Retyping the entries exactly is all that is required.

Saved data entries =>
--------------------------------------------------
(** * Proxy synchronisation core of [handlers/proxy_sync.py]

    A shallow embedding of the multi-protocol link parser
    ([MultiProtocolParser]), the source registry ([ProxySourceManager])
    and the deduplicating merger ([ProxyMerger]), together with the
    properties of the specification that concern them.

    Python values are modelled as follows.
    - [str] is a sequence of Unicode code points, [bytes] a sequence of
      octets; both are lists of [N].
    - A [dict] is an association list in insertion order.
    - An exception that the source catches is the [None] of an [option].
    - Objects that the source mutates in place ([ProxyInfo] instances and
      their [data] dictionaries) live in an explicit store, and lists hold
      references into it. *)

From Stdlib Require Import List NArith ZArith Bool Ascii String Lia Arith.
From Stdlib Require Import DecimalString.
From Stdlib Require DecimalZ.
Import ListNotations.

Set Implicit Arguments.
Set Warnings "-register-all".

(* ------------------------------------------------------------------ *)
(** ** Python strings *)

Module PyStr.

Local Open Scope N_scope.

Definition str := list N.
Definition bytes := list N.

(** An ASCII literal of the source, as code points. *)
Definition lit (x : string) : str :=
  List.map N_of_ascii (list_ascii_of_string x).

Fixpoint eqb (a b : str) : bool :=
  match a, b with
  | [], [] => true
  | x :: a', y :: b' => (x =? y) && eqb a' b'
  | _, _ => false
  end.

(** [bool(s)] for a string: non-empty. *)
Definition nonempty (a : str) : bool :=
  match a with [] => false | _ :: _ => true end.

(** [t.startswith(p)] *)
Fixpoint startswith (t p : str) : bool :=
  match p, t with
  | [], _ => true
  | x :: p', y :: t' => (x =? y) && startswith t' p'
  | _ :: _, [] => false
  end.

(** [p in t] *)
Fixpoint contains (p t : str) : bool :=
  startswith t p ||
  match t with
  | [] => false
  | _ :: t' => contains p t'
  end.
(** * Amazon FBA image toolkit: slugging, image canvas, metadata derivation

    A shallow embedding of [download_images_by_product.py],
    [export_product_metadata.py] and [sheet_reader.py], and the properties
    their specification states about them.

    Python values are modelled as follows.
    - [int] is [Z].
    - [str] is a list of Unicode code points, each a [Z] (the value of
      [ord]).  ASCII literals are written [u "text"].
    - Character classes follow CPython: [str.strip], [str.split] and the
      regular-expression class [\s] use [Py_UNICODE_ISSPACE]; [\w] is
      [Py_UNICODE_ISALNUM] or an underscore.  On ASCII these are written out;
      beyond ASCII the alphanumeric test, lowercasing and the decimal digit
      value come from the interpreter's Unicode database.  These, and the
      [repr] of a float, are fields of a [runtime] that every definition
      using them takes as an argument.
    - [float] is an IEEE 754 binary64 value ([spec_float]); parsing
      and formatting round as [strtod] and [format] do.
    - Dictionaries whose key order is observable are association lists;
      a sheet record is a finite map where it is read by key only, and
      the list of its items where it is walked.
    - The file system and the spreadsheet are explicit states; the
      HTTP client, the imaging library's decoder and resampling filter
      and the text of a path are fields of a [services] record.  The
      size computed by the imaging library's [thumbnail] is written out
      with the binary64 arithmetic it is computed in. *)

From Stdlib Require Import ZArith List Bool Lia String Ascii.
From Stdlib Require Import Floats.SpecFloat.
From Stdlib Require Import DecimalN.
From stdpp Require Import base gmap sets list.

Open Scope Z_scope.

(** ** Strings as code points *)

Abbreviation str := (list Z).

Fixpoint u (s : string) : str :=
  match s with
  | EmptyString => []
  | String a s' => Z.of_N (N_of_ascii a) :: u s'
  end.
Arguments u s%_string_scope.

Definition in_range (lo hi c : Z) : bool := (lo <=? c) && (c <=? hi).

Definition is_ascii (c : Z) : bool := in_range 0 127 c.
Definition ascii_isupper (c : Z) : bool := in_range 65 90 c.
Definition ascii_islower (c : Z) : bool := in_range 97 122 c.
Definition ascii_isdigit (c : Z) : bool := in_range 48 57 c.
Definition ascii_isalnum (c : Z) : bool :=
  ascii_isupper c || ascii_islower c || ascii_isdigit c.
Definition ascii_lower (c : Z) : Z := if ascii_isupper c then c + 32 else c.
--------------------------------------------------
Answer section =>
(** * Proxy synchronisation core of [handlers/proxy_sync.py]

    A shallow embedding of the multi-protocol link parser
    ([MultiProtocolParser]), the source registry ([ProxySourceManager])
    and the deduplicating merger ([ProxyMerger]), together with the
    properties of the specification that concern them.

    Python values are modelled as follows.
    - [str] is a sequence of Unicode code points, [bytes] a sequence of
      octets; both are lists of [N].
    - A [dict] is an association list in insertion order.
    - An exception that the source catches is the [None] of an [option].
    - Objects that the source mutates in place ([ProxyInfo] instances and
      their [data] dictionaries) live in an explicit store, and lists hold
      references into it. *)

From Stdlib Require Import List NArith ZArith Bool Ascii String Lia Arith.
From Stdlib Require Import DecimalString.
From Stdlib Require DecimalZ.
Import ListNotations.

Set Implicit Arguments.
Set Warnings "-register-all".

(* ------------------------------------------------------------------ *)
(** ** Python strings *)

Module PyStr.

Local Open Scope N_scope.

Definition str := list N.
Definition bytes := list N.

(** An ASCII literal of the source, as code points. *)
Definition lit (x : string) : str :=
  List.map N_of_ascii (list_ascii_of_string x).

Fixpoint eqb (a b : str) : bool :=
  match a, b with
  | [], [] => true
  | x :: a', y :: b' => (x =? y) && eqb a' b'
  | _, _ => false
  end.

(** [bool(s)] for a string: non-empty. *)
Definition nonempty (a : str) : bool :=
  match a with [] => false | _ :: _ => true end.

(** [t.startswith(p)] *)
Fixpoint startswith (t p : str) : bool :=
  match p, t with
  | [], _ => true
  | x :: p', y :: t' => (x =? y) && startswith t' p'
  | _ :: _, [] => false
  end.

(** [p in t] *)
Fixpoint contains (p t : str) : bool :=
  startswith t p ||
  match t with
  | [] => false
  | _ :: t' => contains p t'
  end.
(** * Amazon FBA image toolkit: slugging, image canvas, metadata derivation

    A shallow embedding of [download_images_by_product.py],
    [export_product_metadata.py] and [sheet_reader.py], and the properties
    their specification states about them.

    Python values are modelled as follows.
    - [int] is [Z].
    - [str] is a list of Unicode code points, each a [Z] (the value of
      [ord]).  ASCII literals are written [u "text"].
    - Character classes follow CPython: [str.strip], [str.split] and the
      regular-expression class [\s] use [Py_UNICODE_ISSPACE]; [\w] is
      [Py_UNICODE_ISALNUM] or an underscore.  On ASCII these are written out;
      beyond ASCII the alphanumeric test, lowercasing and the decimal digit
      value come from the interpreter's Unicode database.  These, and the
      [repr] of a float, are fields of a [runtime] that every definition
      using them takes as an argument.
    - [float] is an IEEE 754 binary64 value ([spec_float]); parsing
      and formatting round as [strtod] and [format] do.
    - Dictionaries whose key order is observable are association lists;
      a sheet record is a finite map where it is read by key only, and
      the list of its items where it is walked.
    - The file system and the spreadsheet are explicit states; the
      HTTP client, the imaging library's decoder and resampling filter
      and the text of a path are fields of a [services] record.  The
      size computed by the imaging library's [thumbnail] is written out
      with the binary64 arithmetic it is computed in. *)

From Stdlib Require Import ZArith List Bool Lia String Ascii.
From Stdlib Require Import Floats.SpecFloat.
From Stdlib Require Import DecimalN.
From stdpp Require Import base gmap sets list.

Open Scope Z_scope.

(** ** Strings as code points *)

Abbreviation str := (list Z).

Fixpoint u (s : string) : str :=
  match s with
  | EmptyString => []
  | String a s' => Z.of_N (N_of_ascii a) :: u s'
  end.
Arguments u s%_string_scope.

Definition in_range (lo hi c : Z) : bool := (lo <=? c) && (c <=? hi).

Definition is_ascii (c : Z) : bool := in_range 0 127 c.
Definition ascii_isupper (c : Z) : bool := in_range 65 90 c.
Definition ascii_islower (c : Z) : bool := in_range 97 122 c.
Definition ascii_isdigit (c : Z) : bool := in_range 48 57 c.
Definition ascii_isalnum (c : Z) : bool :=
  ascii_isupper c || ascii_islower c || ascii_isdigit c.
Definition ascii_lower (c : Z) : Z := if ascii_isupper c then c + 32 else c.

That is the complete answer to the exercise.